Standardized protocols were used to capture research data, including age, sex, parental and household exposures, history of inpatient and outpatient malaria treatment, malaria and other fever, and use of indoor residual spraying (IRS) in the house, insecticides, and mosquito bed nets. Both cases and controls provided research blood, saliva, and from a proportion of cases, tumor tissues samples, which were processed into aliquots and stored at -800C (see Samples Workflow below).
EMBLEM accrued 800 cases and 2900 matched population controls (see Accrual in EMBLEM below), collecting some ~50,000 vials of samples, of which ~25,000 have been shipped to The National Cancer Institute (NCI) for further study.
EMBLEM Study Case Workflow. There are three phases: Potential Case Identification and Screening, Consent, and Case Data Collection. When a BL diagnosis is confirmed, EMBLEM staff screen the subject for study eligibility. EMBLEM staff also notifies Hospital staff to enter the BL case into BL registry. If eligible, the subject may consent to participation in the study. Once consented, a subject ID is assigned, a data collection packet is obtained, and Hospital ID labels are created for data forms. The EMBLEM ID is added to Screener and then study staff complete the tasks associated with data collection: Tracking Form; Questionnaire; height/weight measurements; Primary Tumor Location Form; blood, saliva, stool, and abdominal serous effusion collection; Request Tissue Specimen; and Procedure Data (lumbar puncture, bone marrow aspirate, abdominal/chest x-ray, abdominal ultrasound.)

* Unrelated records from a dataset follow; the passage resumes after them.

(** * The state store and coastline topology engine of src/state/AppState.ts

    A shallow embedding of the [AppState] class (the revision of the file
    that carries the replacement splice in [COMMIT_EDIT]), of the types of
    src/types/index.ts it works on, and of the caller-side gate of
    src/annotations/CoastlineMode.ts, followed by the properties of the
    reducer, of the shortest-arc walks and of the undo history.

    Conventions of the embedding.
    - A JavaScript [number] is a [number]: a finite value, or one of the
      values [-0], [NaN], [Infinity] and [-Infinity], which [dispatch]
      accepts like any other and which the JSON round trip of [deepClone]
      does not give back, or the [null] that round trip leaves in their
      place.  The finite values are integers ([Z]); the store only copies
      them.
    - Array indices are [Z], because [findIndex] answers [-1]; [%] is
      [Z.rem], the truncating remainder of JavaScript.
    - An optional field ([startAnchorId?: string]) is an [option]; the
      truthiness test the source applies to it is [truthy].
    - [generateId] reads [Math.random]; the identifier it returns during one
      call of [reduce] is an explicit argument ([fresh]) of the reducer.
    - The two [while] loops of [COMMIT_EDIT] run on fuel; [pathCW_total] and
      [pathCCW_total] show that the fuel the reducer supplies is enough. *)

From Stdlib Require Import ZArith List String Bool Lia.
Import ListNotations.

Local Open Scope string_scope.
Local Open Scope list_scope.
Local Open Scope Z_scope.

(** ** Types (src/types/index.ts) *)

(** The values a field of type [number] holds.  [Num z] is a finite number
    other than [-0].  [Null] is in no [number] by its type, but it is what
    [JSON.parse(JSON.stringify(v))] leaves where [v] holds [NaN] or an
    infinity, so a snapshot that [undo] restores can hold it. *)
Inductive number : Type :=
| Num (z : Z)
| NegZero
| NaN
| Infinity
| NegInfinity
| Null.

Coercion Num : Z >-> number.

(** [JSON.parse(JSON.stringify(v))] on a number: [NaN] and the infinities
    are written as [null], [-0] as [0]. *)
Definition jsonNumber (v : number) : number :=
  match v with
  | Num z => Num z
  | NegZero => Num 0
  | NaN | Infinity | NegInfinity | Null => Null
  end.

Record Point : Type := mkPoint {
  pt_x : number;
  pt_y : number;
  pt_id : string
}.

Record CoastlineData : Type := mkCoastline {
  points : list Point;
  isClosed : bool
}.

Record Settlement : Type := mkSettlement {
  st_id : string;
  st_x : number;
  st_y : number;
  st_name : string;
  st_size : number
}.

Record SettlementData : Type := mkSettlementData {
  sd_settlements : list Settlement
}.

Record Road : Type := mkRoad {
  rd_id : string;
  startSettlementId : string;
  endSettlementId : string;
  safe : bool
}.

Record RoadData : Type := mkRoadData {
  rd_roads : list Road
}.

Inductive TowerType : Type :=
| aquagen | aerogen | petrogen | biogen | thermogen
| photogen | keraunogen | kinegen | piezogen.

Record Tower : Type := mkTower {
  tw_id : string;
  tw_x : number;
  tw_y : number;
  tw_type : TowerType;
  tw_power : number
}.

Record TowerData : Type := mkTowerData {
  td_towers : list Tower
}.

(** [PendingEdit.type]: ['add' | 'replace']. *)
Inductive EditType : Type := EditAdd | EditReplace.

Record PendingEdit : Type := mkPendingEdit {
  pe_type : EditType;
  pe_points : list Point;
  startAnchorId : option string;
  endAnchorId : option string;
  replacedPointIds : option (list string)
}.

Inductive AnnotationMode : Type :=
| mode_coastline
| mode_tower_position
| mode_tower_properties
| mode_settlement_position
| mode_settlement_properties
| mode_road_position
| mode_road_properties.

Inductive CoastlineSubMode : Type := sub_add | sub_remove | sub_move.

Record AppStateData : Type := mkAppStateData {
  currentMode : AnnotationMode;
  coastlineSubMode : CoastlineSubMode;
  coastline : CoastlineData;
  towers : TowerData;
  settlements : SettlementData;
  roads : RoadData;
  pendingEdit : option PendingEdit;
  isBackgroundVisible : bool;
  selectedTowerType : TowerType;
  selectedTowerPower : number;
  selectedSettlementSize : number;
  selectedRoadSafe : bool;
  pendingRoadStartId : option string;
  selectedTowerId : option string;
  selectedSettlementId : option string
}.

(** An action is an [ActionType] together with its payload, at the type the
    reducer casts the payload to.  [OTHER t] is a dispatch whose type [t] is
    none of the cases of the [switch] (the embedding gives [OTHER] no
    meaning at a type the [switch] handles, [UNDO] apart, for which the
    reducer returns the state whatever the payload). *)
Inductive Action : Type :=
| SET_MODE (m : AnnotationMode)
| SET_COASTLINE_SUBMODE (m : CoastlineSubMode)
| SET_BACKGROUND_VISIBLE (b : bool)
| ADD_POINT (x y : number)
| CLOSE_COASTLINE
| SET_PENDING_EDIT (pe : option PendingEdit)
| COMMIT_EDIT
| CANCEL_EDIT
| REMOVE_POINT (pointId : string)
| MOVE_POINT (id : string) (x y : number)
| LOAD_STATE (s : AppStateData)
| UNDO
| ADD_TOWER (x y : number)
| REMOVE_TOWER (towerId : string)
| UPDATE_TOWER (updatedTower : Tower)
| SET_TOWER_TYPE (t : TowerType)
| SET_TOWER_POWER (p : number)
| ADD_SETTLEMENT (x y : number)
| REMOVE_SETTLEMENT (settlementId : string)
| UPDATE_SETTLEMENT (updatedSettlement : Settlement)
| SET_SETTLEMENT_SIZE (n : number)
| ADD_ROAD (startId endId : string)
| REMOVE_ROAD (roadId : string)
| UPDATE_ROAD (updatedRoad : Road)
| SET_ROAD_SAFE (b : bool)
| SET_PENDING_ROAD_START (i : option string)
| SELECT_TOWER (i : option string)
| SELECT_SETTLEMENT (i : option string)
| OTHER (type : string).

All subjects' hospital or clinical samples (blood and stool), which were immediately tested in the hospital or health center laboratory and the results used to treat or advise the subjects. The subjects also provided research specimens (venous blood, saliva, and tumor samples for the cases). Research samples were transported in cold boxes to field laboratories, and centrifuged to separate into plasma, buffy coat, and red cell fractions for storage at -800C.
Of 862 suspicious cases recruited, 697 (80.9%) were enrolled as eBL; 428 (61.4%) with histological confirmation. We excluded 165 suspicious cases (135 from Uganda, 12 from Tanzania, and 18 from Kenya) after histological or clinical review. Of the 2,970 population-based controls approached, 2,934 (98.8%) were enrolled; 36 controls (Uganda=17, Tanzania=5, and Kenya=14) refused to participate.
The EMBLEM workflow was streamlined into five major phases: 1) Spotting, where potential cases and controls were identified and approached; 2) Screening, where case and control eligibility was determined; 3) Enrollment, which involved consent, data sample collection, data entry and transmittal; 4) Testing which included sample testing and data cleaning; 5) Analysis and dissemination of results.